The Chicago Cubs haven't won a World Series in more than 100 years. M. Spencer Green/AP
There's an old joke: How do you become a millionaire? Have $1 billion — then buy the Chicago Cubs.
But Tom Ricketts, who recently bought the storied franchise and its famous ballpark, Wrigley Field, for almost $900 million — the most ever paid for a baseball team — says he thinks it's going to be "a fair investment over time."
"You don't buy sports teams just because you're looking at the investment side of it," Ricketts tells NPR's Scott Simon. "We're fans, too. And we feel the pain of the fans; we understand the magic that is Wrigley."
Ricketts is the chief executive officer of the Chicago investment bank Incapital, a director of Ameritrade and now, owner of the "Lovable Losers" — a team that hasn't won a World Series for more than a century.
The ballpark that has been the team's home for much of that time is the subject of constant renovation chatter. Ricketts says he's taking notes from Boston's Fenway Park; the home of the Red Sox is often touted as a prime example of upgrading a historic stadium rather than replacing it with a new one.
"I think obviously what they've done with Fenway is a good thing for us to look at in terms of how to improve the stadium," Ricketts says. "We really do want to preserve and keep improving the special experience that Wrigley Field is."
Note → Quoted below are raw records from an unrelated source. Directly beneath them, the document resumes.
(* ===== verification/Contract.v ===== *)
(** * Contracts

    A contract between a provider and a requestor of compute, hosted by a solution
    enabler: the request to create one (tokenomics/contracts/contract.go, payments.go), the
    store (tokenomics/store/contract_store.go) and the actor that answers its
    participants (tokenomics/contract_host.go).

    The store is a map by the DID of the contract; whether the database answers a read
    or a write is an argument of the handlers, as is the clock.  The reply to a message is
    the value a handler returns beside the store. *)

From S2P Require Import Prelude GoNumbers Hardware ResourceManager Key Allocation GoTime.

(** ** Payments *)

Inductive PaymentModel :=
| PayPerAllocation
| PayPerDeployment
| PayPerTimeUtilization
| PayPerResourceUtilization
| FixedRental
| Periodic
| OtherModel (name : string).           (* any other text; [""] when none was given *)

#[export] Instance PaymentModel_eq_dec : EqDecision PaymentModel.
Proof. solve_decision. Defined.

Definition PaymentPeriodMinute : string := "minute".
Definition PaymentPeriodHour : string := "hour".
Definition PaymentPeriodDay : string := "day".
Definition PaymentPeriodWeek : string := "week".
Definition PaymentPeriodMonth : string := "month".

Record PaymentAddressInfo := mkPaymentAddressInfo {
  pa_Blockchain : string;
  pa_Currency : string;
  pa_RequesterAddr : string;
  pa_ProviderAddr : string
}.

Record OrchestrationFeeConfig := mkOrchestrationFee {
  of_FixedAmount : string;
  of_Percentage : string;
  of_RecipientAddress : PaymentAddressInfo
}.

Record PaymentDetails := mkPaymentDetails {
  pd_PaymentType : string;
  pd_PaymentModel : PaymentModel;
  pd_FeePerDeployment : string;
  pd_FeePerAllocation : string;
  pd_FeePerTimeUnit : string;
  pd_TimeUnit : string;
  pd_FeePerCPUCorePerTimeUnit : string;
  pd_FeePerRAMGBPerTimeUnit : string;
  pd_FeePerDiskGBPerTimeUnit : string;
  pd_FeePerGPUPerTimeUnit : string;
  pd_ResourceTimeUnit : string;
  pd_FixedRentalAmount : string;
  pd_PaymentPeriod : string;
  pd_PaymentPeriodCount : Z;
  pd_Addresses : list PaymentAddressInfo;
  pd_PricingCurrency : string;
  pd_OrchestrationFee : option OrchestrationFeeConfig
}.

Definition set_pd_period pd period count :=
  mkPaymentDetails (pd_PaymentType pd) (pd_PaymentModel pd) (pd_FeePerDeployment pd) (pd_FeePerAllocation pd)
    (pd_FeePerTimeUnit pd) (pd_TimeUnit pd) (pd_FeePerCPUCorePerTimeUnit pd) (pd_FeePerRAMGBPerTimeUnit pd)
    (pd_FeePerDiskGBPerTimeUnit pd) (pd_FeePerGPUPerTimeUnit pd) (pd_ResourceTimeUnit pd) (pd_FixedRentalAmount pd)
    period count (pd_Addresses pd) (pd_PricingCurrency pd) (pd_OrchestrationFee pd).

Definition unset (s : string) : bool := bool_decide (s = "" ∨ s = "0").

(** The fee of the orchestrator: one of its two parts, each a number, the percentage
    between 0 and 100. *)
Definition ValidateOrchestrationFee (pd : PaymentDetails) : bool :=
  match pd_OrchestrationFee pd with
  | None => true
  | Some fee =>
      if unset (of_FixedAmount fee) && unset (of_Percentage fee) then false
      else if negb (unset (of_FixedAmount fee)) && negb (bool_decide (is_Some (ParseFloat (of_FixedAmount fee)))) then false
      else if unset (of_Percentage fee) then true
      else match ParseFloat (of_Percentage fee) with
      | None => false
      | Some pct => negb (float_lt pct (f64_of_Z 0) || float_lt (f64_of_Z 100) pct)
      end
  end.

(** ** Contracts *)

Inductive ContractState :=
| ContractDraft | ContractProposed | ContractAccepted | ContractActive | ContractPaused
| ContractUpdate | ContractTerminated | ContractCompleted | ContractSettled.

#[export] Instance ContractState_eq_dec : EqDecision ContractState.
Proof. solve_decision. Defined.

Inductive ContractEvent :=
| EventPropose | EventAccepted | EventActivate | EventDispute | EventUpdate | EventTerminate
| EventComplete | EventSettle.

#[export] Instance ContractEvent_eq_dec : EqDecision ContractEvent.
Proof. solve_decision. Defined.

(** [st_FromState] is [None] when the contract had no transition before. *)
Record StateTransition := mkTransition {
  st_FromState : option ContractState;
  st_ToState : ContractState;
  st_Event : ContractEvent;
  st_Timestamp : Time;
  st_InitiatedBy : DID
}.

Record ContractParticipants := mkParticipants { Provider_DID : DID; Requestor_DID : DID }.
Record TerminationOption := mkTermination { Allowed : bool; NoticePeriod : Duration }.
Record DurationDetails := mkDurationDetails { StartDate : Time; EndDate : Time }.
Record PenaltyClause := mkPenalty { Condition : string; Penalty : float64 }.
Record ContractSignature := mkContractSignature { sig_DID : DID; sig_bytes : string }.

Record CreateContractRequest := mkCreateContract {
  ccr_Metadata : gmap string string;
  ccr_SolutionEnablerDID : DID;
  ccr_PaymentValidatorDID : DID;
  ccr_ResourceConfiguration : Resources;
  ccr_TerminationOption : option TerminationOption;
  ccr_Penalties : list PenaltyClause;
  ccr_PaymentDetails : PaymentDetails;
  ccr_ContractTerms : string;
  ccr_Participants : ContractParticipants;
  ccr_Duration : DurationDetails;
  ccr_DisableBilling : bool
}.

Record ContractDoc := mkContract {
  c_ContractDID : string;
  c_SolutionEnablerDID : DID;
  c_PaymentValidatorDID : DID;
  c_ResourceConfiguration : Resources;
  c_TerminationOption : option TerminationOption;
  c_Penalties : list PenaltyClause;
  c_Duration : option DurationDetails;
  c_Participants : ContractParticipants;
  c_PaymentDetails : PaymentDetails;
  c_Paid : bool;
  c_Signatures : list ContractSignature;
  c_CurrentState : ContractState;
  c_ContractTerms : string;
  c_Transitions : list StateTransition;
  c_DisableBilling : bool;
  c_Metadata : gmap string string
}.

Definition set_c_paid c v :=
  mkContract (c_ContractDID c) (c_SolutionEnablerDID c) (c_PaymentValidatorDID c) (c_ResourceConfiguration c)
    (c_TerminationOption c) (c_Penalties c) (c_Duration c) (c_Participants c) (c_PaymentDetails c) v
    (c_Signatures c) (c_CurrentState c) (c_ContractTerms c) (c_Transitions c) (c_DisableBilling c) (c_Metadata c).
Definition set_c_state c st tr :=
  mkContract (c_ContractDID c) (c_SolutionEnablerDID c) (c_PaymentValidatorDID c) (c_ResourceConfiguration c)
    (c_TerminationOption c) (c_Penalties c) (c_Duration c) (c_Participants c) (c_PaymentDetails c) (c_Paid c)
    (c_Signatures c) st (c_ContractTerms c) tr (c_DisableBilling c) (c_Metadata c).
Definition set_c_signatures c v :=
  mkContract (c_ContractDID c) (c_SolutionEnablerDID c) (c_PaymentValidatorDID c) (c_ResourceConfiguration c)
    (c_TerminationOption c) (c_Penalties c) (c_Duration c) (c_Participants c) (c_PaymentDetails c) (c_Paid c)
    v (c_CurrentState c) (c_ContractTerms c) (c_Transitions c) (c_DisableBilling c) (c_Metadata c).

Inductive contract_error :=
| ErrRequired (field : string)
| ErrEndBeforeStart
| ErrBadPeriod
| ErrBadPeriodCount
| ErrContractNotFound
| ErrContractStore
| ErrAlreadySigned
| ErrNotParticipant
| ErrNotTerminable
| ErrMultipleContracts
| ErrTailContract.

#[export] Instance contract_error_eq_dec : EqDecision contract_error.
Proof. solve_decision. Defined.

Definition validPeriods : list string :=
  [PaymentPeriodMinute; PaymentPeriodHour; PaymentPeriodDay; PaymentPeriodWeek; PaymentPeriodMonth].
Part of his plan includes developing land adjacent to the stadium. "That will give fans more options on game day, but as importantly, free up space inside of the stadium to build in some of the club house functionality that other teams enjoy," Ricketts says.
"On the field, we also won't mind copying the Red Sox," he adds. "I think it's time for the team to push forward and to win a World Series."
Talk of upgrades usually produces some griping about rising ticket prices. Ricketts says nothing's been decided, but expects ticket prices might increase a little bit overall next year. "But we haven't made any final determinations on that," he says.
Todd Ricketts, left, laughs as his sister Laura and brother Tom share the microphone a news conference at Wrigley Field on Friday in Chicago.
Todd Ricketts, left, laughs as his sister Laura and brother Tom share the microphone a news conference at Wrigley Field on Friday in Chicago. Jim Prisching/AP
Fans might grumble about that. After all, even with an expensive and much-hyped roster, the 2009 season was pretty disappointing — even for a Cubs fan. Ricketts says he understands, but adds that putting a team on the field and maintaining a stadium costs a lot of money.
"The key that all fans ... should keep in mind is that with family ownership now we intend to reinvest all the profits we can," he says. That means putting the money into the team and preserving Wrigley Field. "So it's not like it's going away to some kind of corporation and never will be seen again."
He might get less flak from fans if highly paid players can justify their salaries on the field. A winning season, Ricketts says, is going to take some player development. "The real key for consistent performance and trying to win the division every single year is developing our own players."
"You've got to draft the right people and you've got to have scouts and coaches that are coordinated and working together to turn the right players into real producers at the major league level."
But, as a "free market guy," he says, "If those people are getting those kind of salaries, then they're justifying it economically somehow."
Ricketts praises Cubs manager Lou Piniella as "one of the best managers in baseball." Piniella has the option to return for the 2010 season, Ricketts says, and expects he'll come back. General Manager Jim Hendry also gets the thumbs up for now: "We are going to give him the opportunity to put us over the hump next year in 2010."
Expect Ricketts and his family to be very involved with the team. "You'll see us in the field every day," he says. "We intend to be very highly visible and connected.
"Our job is to make sure that the fans are having the kind of Wrigley experience that we know and love," he says, "so we will definitely be around. ... I look forward to Opening Day. I look forward to being at every game. I look forward to winning the World Series."
And, he says, fans need to start looking beyond their team's reputation as cursed — a legend that famously involves the rejection of a goat from Wrigley Field in 1945. "What's happened in the past is behind us," Ricketts says. "There is no curse, there is no Billy Goat, there is none of that stuff. Let's move on. We're one of the best teams in baseball; we will be the best team in baseball going forward."